··· Records for processing

(** With two contributions there is a single layer, the main pot. *)
Lemma two_contributions_no_side (a b : SeatId) (x y : Chips) folded :
  a ≠ b → 0 < x → x ≤ y → build_side_pots (<[b := y]> (<[a := x]> ∅)) folded = [].
Proof.
  intros Hab Hx Hxy. unfold build_side_pots, build_pot_layers.
  rewrite build_pot_layers_from_ref.
  assert (map_to_list (<[b := y]> (<[a := x]> ∅ : gmap SeatId Chips))
          ≡ₚ [(b, y); (a, x)]) as Hp.
  { rewrite map_to_list_insert by (by rewrite lookup_insert_ne, lookup_empty).
    rewrite map_to_list_insert by apply lookup_empty. by rewrite map_to_list_empty. }
  rewrite (layers_ref_perm _ _ _ _ _ _ Hp), (Permutation_length Hp).
  cbn [layers_ref length].
  assert (above 0 [(b, y); (a, x)] = [(b, y); (a, x)]) as Ha
    by (apply above_all; repeat constructor; cbn; lia).
  assert (min_amount [(b, y); (a, x)] = x) as Hm by (cbn; lia).
  assert (length (above x [(b, y); (a, x)]) ≤ 1)%nat as Hl.
  { rewrite !above_cons. cbn [snd]. destruct (decide (x < x)); [lia|].
    case_decide; cbn; lia. }
  rewrite Ha, Hm. cbn [length Nat.leb]. by rewrite (proj2 (Nat.leb_le _ _) Hl).
Qed.

Lemma deal_preserves new_hand_id deck s s' r :
  engine_inv s → deal_new_hand_internal_with_deck new_hand_id deck s = (s', r) →
  engine_inv s'.
Proof.
  intros Hinv Hd. pose proof (deal_cases new_hand_id deck s) as Hc.
  destruct (deal_refusal s deck) as [e|]; [by rewrite Hc in Hd; injection Hd as <- _|].
  destruct Hc as (d & sb & bb & first & _ & _ & _ & _ & _ & Hf & Hne & _ & Heq).
  rewrite Heq in Hd. injection Hd as <- _.
  assert (∀ x, x ∈ h_seated_players (hand s) ↔
               x ∈ h_seated_players (hand (bump_hand_no s))) as Hseat
    by (intros; unfold bump_hand_no; by case_bool_decide).
  split.
  - split; done.
  - split; [| |done|].
    + unfold pot_conserved. cbn [pot p_main_pot p_player_contributions blinds_posted
        set_snap_pot_total with_snapshot set_pot_main set_pot_contributions with_pot].
      rewrite !msum_insert_None, (msum_empty (K:=N)); [done|apply lookup_empty|].
      by rewrite lookup_insert_ne, lookup_empty.
    + done.
    + cbn. by rewrite two_contributions_no_side.
  - split.
    + cbn. split; [by eexists|done].
    + cbn. intros x [= <-]. by apply Hseat.
  - intros x. unfold seat_bet. cbn [betting_round b_player_bets b_current_bet blinds_posted
      set_snap_pot_total with_snapshot set_pot_main set_pot_contributions with_pot
      set_round_bets with_round open_hand set_pot_side set_round_acted
      set_round_min_raise_to set_round_current_bet].
    rewrite !lookup_insert. repeat case_decide; done.
Qed.
End DealInv.
Definition verification_record (r : TxVerificationUpsert) : TxVerificationRecord :=
  mkTxVerificationRecord (tv_tx_hash r) "cfx-espace" (tv_observed_from r) (tv_observed_to r)
    (tv_observed_amount r) (tv_status r) (tv_confirmations r) (tv_status r)
    (tv_failure_reason r) (Some (tv_verified_at r)).

Definition binding_record (r : TxBindingInsert) : option TxBindingRecord :=
  (λ amt, mkTxBindingRecord (tb_room_id r) (tb_hand_id r) (tb_action_seq r) (tb_seat_id r)
            amt (tb_tx_hash r) (tb_binding_status r) (tb_created_at r))
    <$> tb_expected_amount r.

Definition credit_record (r : ExceptionCreditUpsert) : ExceptionCreditRecord :=
  mkExceptionCreditRecord (ec_room_id r) (default 0 (ec_seat_id r)) None
    (Some (ec_tx_hash r)) (ec_credit_type r) (ec_amount r) (ec_status r)
    (Some (ec_reason r)) (ec_updated_at r) (ec_updated_at r).

Definition in_memory_get_tx_verification (tx_hash : string)
    : M InMemoryChainTxRepository LedgerStoreError (option TxVerificationRecord) :=
  repo ← get;
  guard ← lift_result (lock (tx_verifications repo));
  mret (verification_record <$> guard !! tx_hash).

Definition in_memory_get_tx_binding_by_tx_hash (tx_hash : string)
    : M InMemoryChainTxRepository LedgerStoreError (option TxBindingRecord) :=
  repo ← get;
  by_hash ← lift_result (lock (tx_bindings_by_hash repo));
  mret (by_hash !! tx_hash ≫= binding_record).

Definition in_memory_get_tx_binding_by_hand_action (hand_id : HandId) (action_seq : N)
    : M InMemoryChainTxRepository LedgerStoreError (option TxBindingRecord) :=
  repo ← get;
  by_action ← lift_result (lock (tx_bindings_by_action repo));
  match by_action !! (hand_id, action_seq) with
  | None => mret None
  | Some tx_hash =>
      by_hash ← lift_result (lock (tx_bindings_by_hash repo));
      mret (by_hash !! tx_hash ≫= binding_record)
  end.

(** [skip(offset).take(limit)] over the values in the map's order. *)
Definition in_memory_list_exception_credits (room_id : option RoomId) (page : PageRequest)
    : M InMemoryChainTxRepository LedgerStoreError (list ExceptionCreditRecord) :=
  repo ← get;
  guard ← lift_result (lock (exception_credits repo));
  let kept := filter (λ r, from_option (λ id, ec_room_id r =? id) true room_id = true)
                (map snd (map_to_list guard)) in
  mret (map credit_record (take (pg_limit page) (drop (pg_offset page) kept))).

Definition in_memory_get_active_room_signing_key (room_id : RoomId)
    : M InMemoryChainTxRepository LedgerStoreError (option RoomSigningKeyRecord) :=
  repo ← get;
  guard ← lift_result (lock (room_signing_keys repo));
  mret (guard !! room_id).
End ChainTxRepo.

#[export] Instance in_memory_chain_tx : ChainTxRepository InMemoryChainTxRepository := {
  upsert_tx_verification := in_memory_upsert_tx_verification;
  insert_tx_binding := in_memory_insert_tx_binding;
  upsert_exception_credit := in_memory_upsert_exception_credit;
}.
#[export] Instance in_memory_chain_tx_read : ChainTxReadRepository InMemoryChainTxRepository := {
  get_tx_verification := in_memory_get_tx_verification;
  get_tx_binding_by_tx_hash := in_memory_get_tx_binding_by_tx_hash;
  get_tx_binding_by_hand_action := in_memory_get_tx_binding_by_hand_action;
  list_exception_credits := in_memory_list_exception_credits;
}.
#[export] Instance in_memory_signing_keys :
    RoomSigningKeyReadRepository InMemoryChainTxRepository := {
  get_active_room_signing_key := in_memory_get_active_room_signing_key;
}.

(** ** The in-memory settlement records *)

Record InMemorySettlementPersistenceRepository := mkInMemorySettlement {
  settlement_plans : Mutex (gmap Uuid SettlementPlanRecordInsert);
  settlement_records : Mutex (gmap Uuid SettlementRecordInsert);
  showdown_inputs : Mutex (gmap HandId SettlementShowdownInputRecord);
}.

Definition InMemorySettlement_new : InMemorySettlementPersistenceRepository :=
  mkInMemorySettlement (mkMutex false ∅) (mkMutex false ∅) (mkMutex false ∅).

Section SettlementRepo.
Implicit Types repo : InMemorySettlementPersistenceRepository.

Definition set_settlement_plans v repo := mkInMemorySettlement
  (store (settlement_plans repo) v) (settlement_records repo) (showdown_inputs repo).
Definition set_settlement_records v repo := mkInMemorySettlement
  (settlement_plans repo) (store (settlement_records repo) v) (showdown_inputs repo).
Definition set_showdown_inputs v repo := mkInMemorySettlement
  (settlement_plans repo) (settlement_records repo) (store (showdown_inputs repo) v).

······

## Work required:
Find every line in the entries that includes the word "destruct", then state how many there are and nothing else.

## Exercise answer:
3